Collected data
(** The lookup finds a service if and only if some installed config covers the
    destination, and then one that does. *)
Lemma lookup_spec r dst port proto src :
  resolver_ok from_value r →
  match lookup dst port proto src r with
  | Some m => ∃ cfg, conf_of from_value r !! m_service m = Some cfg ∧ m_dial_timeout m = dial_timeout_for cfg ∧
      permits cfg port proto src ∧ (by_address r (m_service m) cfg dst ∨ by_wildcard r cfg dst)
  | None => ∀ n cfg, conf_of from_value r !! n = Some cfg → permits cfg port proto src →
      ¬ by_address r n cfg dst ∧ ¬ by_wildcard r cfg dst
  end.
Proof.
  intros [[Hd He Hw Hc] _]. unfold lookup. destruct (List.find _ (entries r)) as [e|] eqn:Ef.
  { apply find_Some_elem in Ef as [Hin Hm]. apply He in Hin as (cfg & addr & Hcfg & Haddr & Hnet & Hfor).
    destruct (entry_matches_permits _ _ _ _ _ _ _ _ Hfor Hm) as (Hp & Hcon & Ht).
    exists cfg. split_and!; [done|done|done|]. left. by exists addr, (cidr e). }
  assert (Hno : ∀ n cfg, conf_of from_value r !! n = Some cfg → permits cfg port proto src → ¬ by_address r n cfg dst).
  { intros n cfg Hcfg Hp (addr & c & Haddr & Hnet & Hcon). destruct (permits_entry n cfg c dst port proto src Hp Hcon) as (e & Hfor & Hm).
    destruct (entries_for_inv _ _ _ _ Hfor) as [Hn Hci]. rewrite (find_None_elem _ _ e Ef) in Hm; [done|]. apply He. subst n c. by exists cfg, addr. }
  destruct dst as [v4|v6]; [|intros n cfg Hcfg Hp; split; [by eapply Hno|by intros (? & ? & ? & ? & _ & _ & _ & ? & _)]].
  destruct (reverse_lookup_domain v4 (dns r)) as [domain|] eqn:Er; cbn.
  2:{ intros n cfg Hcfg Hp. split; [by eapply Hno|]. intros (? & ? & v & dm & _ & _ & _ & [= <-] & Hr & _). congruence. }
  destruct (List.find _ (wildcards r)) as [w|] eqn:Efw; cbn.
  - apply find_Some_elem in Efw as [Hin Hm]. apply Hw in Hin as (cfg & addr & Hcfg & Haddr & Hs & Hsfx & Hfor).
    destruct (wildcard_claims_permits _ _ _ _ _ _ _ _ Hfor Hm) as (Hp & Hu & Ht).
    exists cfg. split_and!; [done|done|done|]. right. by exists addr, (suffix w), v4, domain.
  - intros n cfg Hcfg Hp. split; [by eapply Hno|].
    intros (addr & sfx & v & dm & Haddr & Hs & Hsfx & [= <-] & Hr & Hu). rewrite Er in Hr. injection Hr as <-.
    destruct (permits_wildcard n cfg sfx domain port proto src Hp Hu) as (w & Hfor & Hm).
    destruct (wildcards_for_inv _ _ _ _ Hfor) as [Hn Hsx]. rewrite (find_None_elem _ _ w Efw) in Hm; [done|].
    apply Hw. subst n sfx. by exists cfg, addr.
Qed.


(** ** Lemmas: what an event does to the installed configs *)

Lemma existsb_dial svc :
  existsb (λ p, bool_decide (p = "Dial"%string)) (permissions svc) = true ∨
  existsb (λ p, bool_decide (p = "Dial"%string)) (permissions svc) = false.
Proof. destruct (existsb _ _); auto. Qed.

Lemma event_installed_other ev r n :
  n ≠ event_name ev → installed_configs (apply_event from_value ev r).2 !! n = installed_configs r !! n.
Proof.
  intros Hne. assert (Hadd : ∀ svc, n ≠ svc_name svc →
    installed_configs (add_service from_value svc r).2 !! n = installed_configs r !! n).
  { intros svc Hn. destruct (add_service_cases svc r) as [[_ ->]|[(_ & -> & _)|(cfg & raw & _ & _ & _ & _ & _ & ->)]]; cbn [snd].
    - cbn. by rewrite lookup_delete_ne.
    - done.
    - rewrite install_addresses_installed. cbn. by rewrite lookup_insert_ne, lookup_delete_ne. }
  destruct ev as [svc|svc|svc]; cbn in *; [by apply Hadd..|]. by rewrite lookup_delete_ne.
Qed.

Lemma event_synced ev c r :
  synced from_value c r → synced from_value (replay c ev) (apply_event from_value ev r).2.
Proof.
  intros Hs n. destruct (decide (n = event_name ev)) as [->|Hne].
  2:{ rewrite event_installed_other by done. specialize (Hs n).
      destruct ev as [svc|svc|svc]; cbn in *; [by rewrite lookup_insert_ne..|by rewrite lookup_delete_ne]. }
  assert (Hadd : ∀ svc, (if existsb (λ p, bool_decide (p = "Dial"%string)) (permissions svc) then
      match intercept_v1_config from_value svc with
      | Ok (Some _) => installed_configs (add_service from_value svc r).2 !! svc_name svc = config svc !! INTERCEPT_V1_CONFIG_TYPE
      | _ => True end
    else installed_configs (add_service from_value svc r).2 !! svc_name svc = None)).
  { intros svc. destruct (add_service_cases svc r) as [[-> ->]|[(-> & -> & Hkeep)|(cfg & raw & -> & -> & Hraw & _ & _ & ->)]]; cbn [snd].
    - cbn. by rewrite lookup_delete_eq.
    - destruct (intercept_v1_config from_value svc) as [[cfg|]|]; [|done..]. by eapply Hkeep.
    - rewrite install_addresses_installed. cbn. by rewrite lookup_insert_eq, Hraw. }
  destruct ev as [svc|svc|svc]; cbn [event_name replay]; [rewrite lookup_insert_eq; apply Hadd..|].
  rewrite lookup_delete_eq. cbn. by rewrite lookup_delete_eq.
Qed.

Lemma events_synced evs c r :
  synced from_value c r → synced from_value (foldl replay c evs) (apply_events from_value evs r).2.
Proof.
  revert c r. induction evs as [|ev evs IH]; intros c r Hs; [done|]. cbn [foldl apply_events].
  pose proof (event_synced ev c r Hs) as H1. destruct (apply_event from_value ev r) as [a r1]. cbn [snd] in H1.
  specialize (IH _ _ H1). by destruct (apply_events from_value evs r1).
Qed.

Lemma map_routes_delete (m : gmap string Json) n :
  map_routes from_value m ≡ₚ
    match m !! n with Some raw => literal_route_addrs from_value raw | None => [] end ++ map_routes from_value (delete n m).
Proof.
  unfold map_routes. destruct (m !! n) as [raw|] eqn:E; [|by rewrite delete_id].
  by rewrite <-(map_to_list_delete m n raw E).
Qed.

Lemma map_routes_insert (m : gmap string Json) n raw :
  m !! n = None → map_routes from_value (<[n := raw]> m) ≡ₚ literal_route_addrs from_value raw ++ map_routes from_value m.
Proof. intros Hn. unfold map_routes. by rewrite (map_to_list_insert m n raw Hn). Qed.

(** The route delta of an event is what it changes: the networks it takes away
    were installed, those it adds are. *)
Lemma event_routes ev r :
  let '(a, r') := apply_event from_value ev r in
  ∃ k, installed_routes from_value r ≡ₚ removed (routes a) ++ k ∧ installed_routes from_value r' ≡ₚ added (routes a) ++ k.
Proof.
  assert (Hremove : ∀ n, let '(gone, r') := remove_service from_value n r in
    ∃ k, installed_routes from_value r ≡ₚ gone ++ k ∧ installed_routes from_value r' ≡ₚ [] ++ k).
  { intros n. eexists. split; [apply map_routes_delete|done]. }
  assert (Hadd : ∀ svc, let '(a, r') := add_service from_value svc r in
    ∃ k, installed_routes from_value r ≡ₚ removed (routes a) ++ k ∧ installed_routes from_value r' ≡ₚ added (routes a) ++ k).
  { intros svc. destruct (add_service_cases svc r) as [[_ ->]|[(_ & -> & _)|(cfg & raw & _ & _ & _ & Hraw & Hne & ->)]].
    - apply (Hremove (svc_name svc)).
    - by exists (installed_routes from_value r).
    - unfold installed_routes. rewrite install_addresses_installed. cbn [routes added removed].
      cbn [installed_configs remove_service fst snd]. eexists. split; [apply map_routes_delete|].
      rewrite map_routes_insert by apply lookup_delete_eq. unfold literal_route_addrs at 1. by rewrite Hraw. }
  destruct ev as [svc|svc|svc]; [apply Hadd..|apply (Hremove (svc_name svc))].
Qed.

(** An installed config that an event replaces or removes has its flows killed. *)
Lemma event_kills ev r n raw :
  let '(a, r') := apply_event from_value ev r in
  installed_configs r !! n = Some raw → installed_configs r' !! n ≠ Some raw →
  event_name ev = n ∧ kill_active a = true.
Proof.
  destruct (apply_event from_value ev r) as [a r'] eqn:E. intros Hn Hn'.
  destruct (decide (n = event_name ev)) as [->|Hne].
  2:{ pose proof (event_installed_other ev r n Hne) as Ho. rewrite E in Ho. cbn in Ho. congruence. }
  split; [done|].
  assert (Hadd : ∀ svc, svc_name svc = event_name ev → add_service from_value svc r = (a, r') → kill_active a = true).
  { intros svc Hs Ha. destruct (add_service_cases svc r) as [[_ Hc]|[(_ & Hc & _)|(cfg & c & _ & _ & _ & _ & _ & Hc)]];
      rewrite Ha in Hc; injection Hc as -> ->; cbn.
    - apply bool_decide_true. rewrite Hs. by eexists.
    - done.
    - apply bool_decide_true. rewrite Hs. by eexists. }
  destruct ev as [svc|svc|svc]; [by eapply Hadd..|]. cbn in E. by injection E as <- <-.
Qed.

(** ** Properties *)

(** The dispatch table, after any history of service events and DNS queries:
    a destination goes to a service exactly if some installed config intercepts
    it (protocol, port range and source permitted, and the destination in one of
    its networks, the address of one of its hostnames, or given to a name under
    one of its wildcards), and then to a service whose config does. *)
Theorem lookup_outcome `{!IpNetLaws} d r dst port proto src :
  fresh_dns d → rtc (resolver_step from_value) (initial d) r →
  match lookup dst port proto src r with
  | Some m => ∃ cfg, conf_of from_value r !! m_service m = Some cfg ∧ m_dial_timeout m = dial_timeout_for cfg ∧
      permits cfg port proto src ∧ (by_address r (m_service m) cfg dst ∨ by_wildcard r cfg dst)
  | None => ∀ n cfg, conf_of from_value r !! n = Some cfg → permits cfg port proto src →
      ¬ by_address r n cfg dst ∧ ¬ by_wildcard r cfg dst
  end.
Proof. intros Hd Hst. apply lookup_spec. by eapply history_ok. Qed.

The problem >> Take the lines above from the one containing "Hnet & Hfor)." down to the one containing "svc) = false.", and transcribe them exactly, both ends included.

Task answer >>
  { apply find_Some_elem in Ef as [Hin Hm]. apply He in Hin as (cfg & addr & Hcfg & Haddr & Hnet & Hfor).
    destruct (entry_matches_permits _ _ _ _ _ _ _ _ Hfor Hm) as (Hp & Hcon & Ht).
    exists cfg. split_and!; [done|done|done|]. left. by exists addr, (cidr e). }
  assert (Hno : ∀ n cfg, conf_of from_value r !! n = Some cfg → permits cfg port proto src → ¬ by_address r n cfg dst).
  { intros n cfg Hcfg Hp (addr & c & Haddr & Hnet & Hcon). destruct (permits_entry n cfg c dst port proto src Hp Hcon) as (e & Hfor & Hm).
    destruct (entries_for_inv _ _ _ _ Hfor) as [Hn Hci]. rewrite (find_None_elem _ _ e Ef) in Hm; [done|]. apply He. subst n c. by exists cfg, addr. }
  destruct dst as [v4|v6]; [|intros n cfg Hcfg Hp; split; [by eapply Hno|by intros (? & ? & ? & ? & _ & _ & _ & ? & _)]].
  destruct (reverse_lookup_domain v4 (dns r)) as [domain|] eqn:Er; cbn.
  2:{ intros n cfg Hcfg Hp. split; [by eapply Hno|]. intros (? & ? & v & dm & _ & _ & _ & [= <-] & Hr & _). congruence. }
  destruct (List.find _ (wildcards r)) as [w|] eqn:Efw; cbn.
  - apply find_Some_elem in Efw as [Hin Hm]. apply Hw in Hin as (cfg & addr & Hcfg & Haddr & Hs & Hsfx & Hfor).
    destruct (wildcard_claims_permits _ _ _ _ _ _ _ _ Hfor Hm) as (Hp & Hu & Ht).
    exists cfg. split_and!; [done|done|done|]. right. by exists addr, (suffix w), v4, domain.
  - intros n cfg Hcfg Hp. split; [by eapply Hno|].
    intros (addr & sfx & v & dm & Haddr & Hs & Hsfx & [= <-] & Hr & Hu). rewrite Er in Hr. injection Hr as <-.
    destruct (permits_wildcard n cfg sfx domain port proto src Hp Hu) as (w & Hfor & Hm).
    destruct (wildcards_for_inv _ _ _ _ Hfor) as [Hn Hsx]. rewrite (find_None_elem _ _ w Efw) in Hm; [done|].
    apply Hw. subst n sfx. by exists cfg, addr.
Qed.


(** ** Lemmas: what an event does to the installed configs *)

Lemma existsb_dial svc :
  existsb (λ p, bool_decide (p = "Dial"%string)) (permissions svc) = true ∨
  existsb (λ p, bool_decide (p = "Dial"%string)) (permissions svc) = false.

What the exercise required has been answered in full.